In February, Barnardo's launched a campaign to encourage people from black and minority ethnic communities to join its governing body, the Barnardo's Council. The council, which is made up of 20 trustees, had three BME representatives, all of whom were due to retire by October.
The campaign was run and designed in-house. The media team began by sending out press releases alerting magazines and newspapers to the fact that Barnardo's was looking for trustees from BME backgrounds.
This was supported by paid-for adverts in The Guardian and several papers produced by the Ethnic Media Group, including the Caribbean Times. An advert was also posted on Barnardo's website.
An internal email was sent to staff at the charity asking them to recommend people the nominations committee could approach. Many of the individuals suggested by staff were able to make further recommendations.
The media campaign and print adverts resulted in 21 applications, and the nominations committee received several strong applications as a result of the staff recommendations.
A short list of four candidates was drawn up in April. They were invited to visit their local Barnardo's branch before attending an interview in London, where they were questioned by a panel of trustees, HR staff and the company secretary. Each applicant also had a meeting with the chief executive.
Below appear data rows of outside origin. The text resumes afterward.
(* ===== verification/RaftCluster.v ===== *)
(** * RaftCluster: the nodes of internal/raft exchanging RPCs

    A cluster is a set of nodes and the RPCs under way. Every RPC is a
    goroutine of its caller: the request is delivered to the callee at most
    once, the reply comes back at most once, and either may be lost, as with
    the transports of internal/raft. Nodes crash and restart from their state
    files. The state machine may take snapshots at any time. The model covers every
    interleaving of these events. *)
From stdpp Require Import prelude gmap list.
From Stdlib Require Import ZArith Lia Strings.Byte.
From S2P Require Import Prelude RaftNode.
Local Open Scope Z_scope.

(** ** State and events *)

(** A request under way, with whether the calling process still waits for it,
    or a reply on its way back to the caller. *)
Inductive rpc :=
| VoteReq (live : bool) (from to : bytes) (args : RequestVoteArgs)
| VoteRep (from to : bytes) (args : RequestVoteArgs) (reply : RequestVoteReply)
| AppendReq (live : bool) (from to : bytes) (args : AppendEntriesArgs)
| AppendRep (from to : bytes) (args : AppendEntriesArgs) (reply : AppendEntriesReply).

Record Cluster := mkCluster {
  nodes : gmap bytes Node;
  net : list rpc;
  ballots : list (bytes * Z * bytes);   (* every vote given: voter, term, candidate *)
  applied : list (bytes * ApplyMsg)     (* every message sent to an apply channel *)
}.
(* ===== verification/RaftSafety.v ===== *)
(** * RaftSafety: what a cluster commits

    As long as no node gives its vote in a term twice, the nodes of
    RaftCluster commit and apply the same commands at the same indices, and
    the apply loop never runs past the end of a log. The proof follows the
    argument for Raft: a committed entry is held by a majority, a new leader
    is voted for by a majority whose logs are not newer than its own, so it
    holds the entry. On top of the leaders' logs of RaftLogs it records which
    indices each node has acknowledged in each term. *)
From stdpp Require Import prelude gmap list.
From Stdlib Require Import ZArith Lia Strings.Byte.
From S2P Require Import Prelude RaftNode RaftCluster RaftSteps RaftLogs.
Local Open Scope Z_scope.

(** ** Acknowledged, committed, blocked *)

(** The acknowledgements given: node, term, index. *)
Notation acks := (list (bytes * Z * nat)).

(** Node [j] has stored the log of the leader of term [t] up to [k]: it said
    so, or it is the leader. *)
Definition acked (T : leaders) (A : acks) (j : bytes) (t : Z) (k : nat) : Prop :=
  Exists (λ a : bytes * Z * nat, a.1 = (j, t) ∧ (k ≤ a.2)%nat) A ∨
  match T !! t with Some (o, l) => o = j ∧ (k < length l)%nat | None => False end.

#[global] Instance acked_dec T A j t k : Decision (acked T A j t k).
Proof. unfold acked. destruct (T !! t) as [[o l]|]; apply _. Defined.

(** An entry of term [t] at index [k] is stored by a majority. *)
Definition committed (ids : list bytes) (T : leaders) (A : acks) (t : Z) (k : nat) : Prop :=
  (∃ o l e, T !! t = Some (o, l) ∧ l !! k = Some e ∧ Term e = t) ∧ most ids (λ j, acked T A j t k).

(** A majority has not stored index [k] in term [t] and never will. *)
Definition blocked (ids : list bytes) (T : leaders) (A : acks) (ns : gmap bytes Node) (t : Z) (k : nat) : Prop :=
  most ids (λ j, ¬ acked T A j t k ∧ ∃ n, ns !! j = Some n ∧ t < currentTerm n).

(** A leader of a term after [t], and not after [u], has not got index [k] of
    term [t]'s log [l]. *)
Definition overridden (T : leaders) (t : Z) (k : nat) (l : list LogEntry) (u : Z) : Prop :=
  ∃ t' o' l', t < t' ≤ u ∧ T !! t' = Some (o', l') ∧ ¬ agree k l' l.

(** The entries of [l] up to [z] are committed, in a term up to [t]. *)
Definition settled (ids : list bytes) (T : leaders) (A : acks) (t : Z) (l : list LogEntry) (z : Z) : Prop :=
  z = 0 ∨ ∃ t0 k0 o0 l0, t0 ≤ t ∧ committed ids T A t0 k0 ∧ T !! t0 = Some (o0, l0) ∧
            (Z.to_nat z ≤ k0)%nat ∧ agree (Z.to_nat z) l l0.

(** The log [lc] of a candidate is as new as the log [lv] of a voter. *)
Definition newer (lc lv : list LogEntry) : Prop :=
  ∃ ec ev, last lc = Some ec ∧ last lv = Some ev ∧
    (Term ev < Term ec ∨ (Term ev = Term ec ∧ (length lv ≤ length lc)%nat)).

(** The vote of [v] in term [t] was given with log [vlog]: it holds all that
    [v] had acknowledged before, unless a later leader overrode it. *)
Definition voted_with (T : leaders) (A : acks) (v : bytes) (t : Z) (vlog : list LogEntry) : Prop :=
  (∃ u, good_log T u vlog) ∧
  ∀ s k o l, s < t → acked T A v s k → T !! s = Some (o, l) → agree k vlog l ∨ overridden T s k l (t - 1).

Record ainv (ids : list bytes) (T : leaders) (A : acks) (c : Cluster) : Prop := {
  (* acknowledgements *)
  ai_ack p t k : (p, t, k) ∈ A →
    ∃ o l n, T !! t = Some (o, l) ∧ (k < length l)%nat ∧ nodes c !! p = Some n ∧ t ≤ currentTerm n;
  ai_keep p t k o l n : acked T A p t k → T !! t = Some (o, l) → nodes c !! p = Some n →
    agree k (log n) l ∨ overridden T t k l (currentTerm n);
  ai_rep from to args reply : AppendRep from to args reply ∈ net c → aer_Success reply = true →
    (to, ae_Term args, Z.to_nat (ae_last args)) ∈ A;
  ai_match i n p v : nodes c !! i = Some n → role n = Leader → matchIndex n !! p = Some v → 0 < v → p ≠ i →
    (p, currentTerm n, Z.to_nat v) ∈ A;
  (* votes *)
  ai_ballot v t cnd : (v, t, cnd) ∈ ballots c → (∃ n, nodes c !! v = Some n ∧ t ≤ currentTerm n) ∧
    ∃ m, nodes c !! cnd = Some m ∧ t ≤ currentTerm m;
  ai_vote v t cnd : (v, t, cnd) ∈ ballots c → T !! t = None → ∃ vlog, voted_with T A v t vlog ∧
    ∀ m, nodes c !! cnd = Some m → currentTerm m = t → role m = Candidate → newer (log m) vlog;
  ai_req live from to args m : VoteReq live from to args ∈ net c → nodes c !! from = Some m →
    currentTerm m = rv_Term args → role m = Candidate → announces args (log m);
  (* every later leader holds what is or can be committed *)
  ai_complete t t' o l o' l' k e : t < t' → T !! t = Some (o, l) → T !! t' = Some (o', l') →
    l !! k = Some e → Term e = t → agree k l' l ∨ blocked ids T A (nodes c) t k;
  (* commit indices *)
  ai_commit i n : nodes c !! i = Some n → settled ids T A (currentTerm n) (log n) (commitIndex n);
  ai_mcommit live from to args o l : AppendReq live from to args ∈ net c → T !! ae_Term args = Some (o, l) →
    settled ids T A (ae_Term args) l (ae_LeaderCommit args);
  ai_mlast live from to args : AppendReq live from to args ∈ net c → ae_LeaderCommit args ≤ ae_last args;
  ai_la i n : nodes c !! i = Some n → 0 ≤ lastApplied n;
  ai_applied i a : (i, a) ∈ applied c → 0 ≤ CommandIndex a ∧
    ∃ t k o l e, committed ids T A t k ∧ T !! t = Some (o, l) ∧ (Z.to_nat (CommandIndex a) ≤ k)%nat ∧
      l !! Z.to_nat (CommandIndex a) = Some e ∧ Command e = Some (ACommand a)
}.

Arguments ai_ack {_ _ _ _} _.
Arguments ai_keep {_ _ _ _} _.
Arguments ai_rep {_ _ _ _} _.
Arguments ai_match {_ _ _ _} _.
Arguments ai_ballot {_ _ _ _} _.
Arguments ai_vote {_ _ _ _} _.
Arguments ai_req {_ _ _ _} _.
Arguments ai_complete {_ _ _ _} _.
Arguments ai_commit {_ _ _ _} _.
Arguments ai_mcommit {_ _ _ _} _.
Arguments ai_mlast {_ _ _ _} _.
Arguments ai_la {_ _ _ _} _.
Arguments ai_applied {_ _ _ _} _.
Two trustees were invited to join the board in May, both of whom had applied after being approached by the nominations committee. Joseph Augustin, assistant director of people at Barnardo's and the campaign's co-ordinator, says it was important to make use of staff contacts because the 'word-of-mouth' approach produced several of the strongest candidates.
"Everyone in the organisation had a vital role to play," he says. "We had a phenomenal response from the advert, but the people we appointed came from recommendations, so you should definitely use that internal resource."